Which is total garbage, such as always comes from her.
Goatherders are paid $3,730 a month, instead of a salary, because the job requires them to live on the land in mobile trailers in order to monitor and protect the animals at close range, moving with them as they graze. Gonzalez insists that the companies pay them $14,000 a month, accounting for every hour spent on call as a paid hour, which is to say, an hourly wage for 24 hours even if the herders are out watching the ball game on call. In addition to the $4,000 they do get, that's augmented by zero expenses for food, housing, and phone service, so they can stay in touch with their families in Peru while on work assignments abroad. The average monthly salary for all workers in Peru in all sectors -- the big cities, the countryside, the rainforest, the rich areas, the tourist sector, in tech, in the universities, and not just the poorly paid agricultural sector, is $391 a month in 2022, according to Statista. That means the $4,000 is likely a very good job for the Peruvian goatherders abroad, given that they have few expenses in the states, with a heck of a leap upward in cash inflow.
But who cares about that when you are a union official looking to impose the union agenda on the state a little harder?
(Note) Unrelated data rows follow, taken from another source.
Lemma load_mech_wp wd dirs ps u c :
  Z.of_nat (length wd) < 2 ^ 32 → Z.of_nat (length dirs) < 2 ^ 32 →
  Forall (λ dir, Z.of_nat (length dir) < 2 ^ 32) dirs →
  Forall info_packet ps → ready (concat ps ++ load_mech_packet wd dirs ++ u) c → quiet_writes (sys c) →
  wp get_service_description_dirs
    (λ paths c', paths = (λ dir, combine_paths wd (c_str dir)) <$> dirs
       ∧ ready u c' ∧ asked [cp_cmd.QUERY_LOAD_MECH] c c')
    (λ _ _, False) c.
Proof.
  intros Hwd Hn Hd Hps Hr Hw. unfold get_service_description_dirs.
  unfold load_mech_packet in Hr. cbv zeta in Hr.
  set (size := le_bytes 4 (6 + _)) in Hr.
  set (t := concat (Control.counted <$> dirs) ++ u).
  assert (([cp_rply.LOADER_MECH; 1] ++ size ++ le_bytes 4 (Z.of_nat (length dirs)) ++ Control.counted wd
    ++ concat (Control.counted <$> dirs)) ++ u
    = [cp_rply.LOADER_MECH; 1] ++ size ++ le_bytes 4 (Z.of_nat (length dirs)) ++ le_bytes 4 (Z.of_nat (length wd)) ++ wd ++ t) as E.
  { unfold Control.counted, t. cbn [app]. by rewrite <- !app_assoc. }
  rewrite E in Hr. set (l := _ ++ size ++ _) in Hr.
  assert (length l = (14 + (length wd + length t))%nat) as Hl.
  { unfold l, size. rewrite !length_app, !length_le_bytes. done. }
  apply (ask_wp _ _ ps l); [done|by eexists _, _|done..|]. intros c1 H1 A1. repeat wstep.
  rewrite (holds_head _ _ H1). change (head_byte _ =? cp_rply.LOADER_MECH) with true. cbn [negb]. cbv iota. wstep.
  eapply wp_mono; [by apply (fill_buffer_to_wp 6 _ _ (holds_le _ 0 _ _ H1 ltac:(lia)))| |intros e c2 [_ H]; lia].
  cbn beta. intros _ c2 [H2 S2]. repeat wstep. rewrite (holds_at _ _ _ 1 0 H2) by lia.
  change (nth _ l 0 =? SSET_TYPE_DIRLOAD) with true. cbn [negb]. cbv iota. wstep.
  eapply wp_mono; [by apply (fill_buffer_to_wp 14 _ _ (holds_le _ 0 _ _ H2 ltac:(lia)))| |intros e c3 [_ H]; lia].
  cbn beta. intros _ c3 [H3 S3]. repeat wstep.
  rewrite (holds_int _ _ _ 6 4 4 (Z.of_nat (length dirs)) H3), (holds_int _ _ _ 10 4 4 (Z.of_nat (length wd)) H3)
    by (done || lia).
  pose proof (holds_consume _ _ _ 14 H3 ltac:(lia)) as H4. change (drop _ l) with (wd ++ t) in H4.
  eapply wp_mono; [apply (read_string_wp (Z.of_nat (length wd)) _ _ H4); lia|..]; cbn beta.
  2: { intros e c4 [_ H]. rewrite length_app in H. lia. }
  intros r c4 (_ & -> & H5 & S5). rewrite !Nat2Z.id in *. rewrite take_app_length. rewrite drop_app_length in H5.
  eapply wp_mono; [by apply (read_paths_wp wd dirs u)| |done]. cbn beta.
  intros paths c5 (-> & H6 & S6). split_and!; [done..|].
  apply (asked_same _ _ c1 _ A1). transitivity c2; [done|]. transitivity c3; [done|]. by transitivity c4.
Qed.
The now-union poohbah is actually content to let the state burn, the goats get eaten, and the Peruvian workers to lose their jobs, all for the sake of her out-of-control California "model."
Now the fires will burn, the homes will vanish, the insurance companies will flee, and the body count will pile up, all because the goats and their goatherders were not allowed to be there to perform their vital service to the state. Gonzalez doesn't care, of course. Goats? No, not goats. For Gonzalez, it's all about keeping the union hogs happy.